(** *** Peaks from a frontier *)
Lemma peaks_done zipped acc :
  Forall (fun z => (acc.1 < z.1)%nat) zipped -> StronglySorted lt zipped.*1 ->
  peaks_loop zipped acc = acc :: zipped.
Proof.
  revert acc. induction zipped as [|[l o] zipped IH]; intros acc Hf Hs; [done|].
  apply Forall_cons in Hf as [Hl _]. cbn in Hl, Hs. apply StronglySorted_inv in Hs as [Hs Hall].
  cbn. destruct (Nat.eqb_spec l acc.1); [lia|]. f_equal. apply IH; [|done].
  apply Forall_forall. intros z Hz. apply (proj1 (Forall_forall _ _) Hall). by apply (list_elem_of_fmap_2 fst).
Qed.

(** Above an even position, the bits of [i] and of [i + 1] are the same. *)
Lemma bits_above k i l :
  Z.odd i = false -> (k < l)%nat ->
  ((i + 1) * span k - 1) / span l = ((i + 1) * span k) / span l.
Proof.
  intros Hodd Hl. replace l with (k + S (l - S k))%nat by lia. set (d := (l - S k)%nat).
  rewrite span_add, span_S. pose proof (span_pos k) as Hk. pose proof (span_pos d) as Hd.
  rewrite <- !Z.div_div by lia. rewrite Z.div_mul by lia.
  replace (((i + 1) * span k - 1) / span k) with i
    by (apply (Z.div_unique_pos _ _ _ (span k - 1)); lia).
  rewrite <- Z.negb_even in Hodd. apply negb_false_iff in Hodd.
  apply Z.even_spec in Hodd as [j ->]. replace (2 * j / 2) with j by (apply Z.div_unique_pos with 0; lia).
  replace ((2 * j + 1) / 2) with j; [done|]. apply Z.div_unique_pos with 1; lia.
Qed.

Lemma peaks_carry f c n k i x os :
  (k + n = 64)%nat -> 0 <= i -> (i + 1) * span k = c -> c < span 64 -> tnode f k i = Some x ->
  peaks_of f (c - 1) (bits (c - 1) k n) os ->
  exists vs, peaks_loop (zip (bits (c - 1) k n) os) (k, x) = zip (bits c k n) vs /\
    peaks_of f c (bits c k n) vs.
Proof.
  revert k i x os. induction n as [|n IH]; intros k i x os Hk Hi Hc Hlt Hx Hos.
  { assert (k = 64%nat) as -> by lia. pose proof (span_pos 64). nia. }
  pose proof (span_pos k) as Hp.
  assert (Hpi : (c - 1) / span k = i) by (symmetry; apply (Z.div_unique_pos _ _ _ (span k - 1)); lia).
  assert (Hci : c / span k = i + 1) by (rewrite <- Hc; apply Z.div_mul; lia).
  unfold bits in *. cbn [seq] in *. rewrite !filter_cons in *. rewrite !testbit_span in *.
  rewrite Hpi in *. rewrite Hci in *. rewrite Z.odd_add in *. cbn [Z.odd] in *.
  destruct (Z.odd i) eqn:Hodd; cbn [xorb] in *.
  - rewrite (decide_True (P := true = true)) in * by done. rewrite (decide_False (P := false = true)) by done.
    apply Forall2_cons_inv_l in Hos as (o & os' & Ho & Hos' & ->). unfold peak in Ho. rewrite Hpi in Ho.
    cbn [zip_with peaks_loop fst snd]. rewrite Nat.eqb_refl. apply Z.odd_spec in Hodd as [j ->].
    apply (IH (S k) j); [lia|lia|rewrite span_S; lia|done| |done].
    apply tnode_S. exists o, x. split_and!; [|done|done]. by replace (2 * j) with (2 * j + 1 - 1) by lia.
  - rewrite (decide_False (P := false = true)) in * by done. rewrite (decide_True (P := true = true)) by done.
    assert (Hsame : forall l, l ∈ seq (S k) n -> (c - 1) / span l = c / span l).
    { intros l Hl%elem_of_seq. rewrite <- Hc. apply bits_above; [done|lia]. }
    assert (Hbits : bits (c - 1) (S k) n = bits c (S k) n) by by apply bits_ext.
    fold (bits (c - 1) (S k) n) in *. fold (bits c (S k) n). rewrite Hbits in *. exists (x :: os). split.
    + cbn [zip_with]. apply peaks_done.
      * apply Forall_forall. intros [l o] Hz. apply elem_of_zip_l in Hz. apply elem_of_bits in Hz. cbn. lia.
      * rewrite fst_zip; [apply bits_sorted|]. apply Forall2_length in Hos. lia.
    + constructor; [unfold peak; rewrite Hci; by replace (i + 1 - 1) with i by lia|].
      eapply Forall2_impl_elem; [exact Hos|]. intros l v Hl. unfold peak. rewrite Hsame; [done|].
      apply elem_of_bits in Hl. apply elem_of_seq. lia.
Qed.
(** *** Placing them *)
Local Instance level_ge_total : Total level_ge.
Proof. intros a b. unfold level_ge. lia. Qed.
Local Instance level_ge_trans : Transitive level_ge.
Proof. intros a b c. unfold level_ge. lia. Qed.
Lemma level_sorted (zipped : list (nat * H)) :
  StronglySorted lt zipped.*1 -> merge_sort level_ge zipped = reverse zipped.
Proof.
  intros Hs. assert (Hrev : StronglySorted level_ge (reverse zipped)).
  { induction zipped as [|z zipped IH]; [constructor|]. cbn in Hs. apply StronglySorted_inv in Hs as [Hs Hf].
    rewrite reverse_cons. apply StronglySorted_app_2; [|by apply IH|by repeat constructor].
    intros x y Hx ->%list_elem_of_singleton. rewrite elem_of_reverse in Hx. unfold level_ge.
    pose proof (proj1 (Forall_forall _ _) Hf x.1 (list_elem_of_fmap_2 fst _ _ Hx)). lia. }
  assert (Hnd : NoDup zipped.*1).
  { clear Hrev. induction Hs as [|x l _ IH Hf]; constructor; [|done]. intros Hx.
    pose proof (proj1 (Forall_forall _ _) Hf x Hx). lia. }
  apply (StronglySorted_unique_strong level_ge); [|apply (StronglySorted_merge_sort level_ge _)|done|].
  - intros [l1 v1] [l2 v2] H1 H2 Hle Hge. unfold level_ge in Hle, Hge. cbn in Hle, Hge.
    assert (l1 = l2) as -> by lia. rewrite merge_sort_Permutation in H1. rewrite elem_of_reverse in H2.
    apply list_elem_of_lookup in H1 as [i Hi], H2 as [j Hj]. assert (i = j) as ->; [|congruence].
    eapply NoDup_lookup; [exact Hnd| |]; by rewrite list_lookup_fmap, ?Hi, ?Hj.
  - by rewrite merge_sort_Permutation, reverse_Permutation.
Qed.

============

In the data above, retype exactly and only the lines between the one holding "by (apply (Z.div_unique_pos" and the one holding "Hz. cbn. lia.", inclusive.

[EXERCISE RESULT]
    by (apply (Z.div_unique_pos _ _ _ (span k - 1)); lia).
  rewrite <- Z.negb_even in Hodd. apply negb_false_iff in Hodd.
  apply Z.even_spec in Hodd as [j ->]. replace (2 * j / 2) with j by (apply Z.div_unique_pos with 0; lia).
  replace ((2 * j + 1) / 2) with j; [done|]. apply Z.div_unique_pos with 1; lia.
Qed.

Lemma peaks_carry f c n k i x os :
  (k + n = 64)%nat -> 0 <= i -> (i + 1) * span k = c -> c < span 64 -> tnode f k i = Some x ->
  peaks_of f (c - 1) (bits (c - 1) k n) os ->
  exists vs, peaks_loop (zip (bits (c - 1) k n) os) (k, x) = zip (bits c k n) vs /\
    peaks_of f c (bits c k n) vs.
Proof.
  revert k i x os. induction n as [|n IH]; intros k i x os Hk Hi Hc Hlt Hx Hos.
  { assert (k = 64%nat) as -> by lia. pose proof (span_pos 64). nia. }
  pose proof (span_pos k) as Hp.
  assert (Hpi : (c - 1) / span k = i) by (symmetry; apply (Z.div_unique_pos _ _ _ (span k - 1)); lia).
  assert (Hci : c / span k = i + 1) by (rewrite <- Hc; apply Z.div_mul; lia).
  unfold bits in *. cbn [seq] in *. rewrite !filter_cons in *. rewrite !testbit_span in *.
  rewrite Hpi in *. rewrite Hci in *. rewrite Z.odd_add in *. cbn [Z.odd] in *.
  destruct (Z.odd i) eqn:Hodd; cbn [xorb] in *.
  - rewrite (decide_True (P := true = true)) in * by done. rewrite (decide_False (P := false = true)) by done.
    apply Forall2_cons_inv_l in Hos as (o & os' & Ho & Hos' & ->). unfold peak in Ho. rewrite Hpi in Ho.
    cbn [zip_with peaks_loop fst snd]. rewrite Nat.eqb_refl. apply Z.odd_spec in Hodd as [j ->].
    apply (IH (S k) j); [lia|lia|rewrite span_S; lia|done| |done].
    apply tnode_S. exists o, x. split_and!; [|done|done]. by replace (2 * j) with (2 * j + 1 - 1) by lia.
  - rewrite (decide_False (P := false = true)) in * by done. rewrite (decide_True (P := true = true)) by done.
    assert (Hsame : forall l, l ∈ seq (S k) n -> (c - 1) / span l = c / span l).
    { intros l Hl%elem_of_seq. rewrite <- Hc. apply bits_above; [done|lia]. }
    assert (Hbits : bits (c - 1) (S k) n = bits c (S k) n) by by apply bits_ext.
    fold (bits (c - 1) (S k) n) in *. fold (bits c (S k) n). rewrite Hbits in *. exists (x :: os). split.
    + cbn [zip_with]. apply peaks_done.
      * apply Forall_forall. intros [l o] Hz. apply elem_of_zip_l in Hz. apply elem_of_bits in Hz. cbn. lia.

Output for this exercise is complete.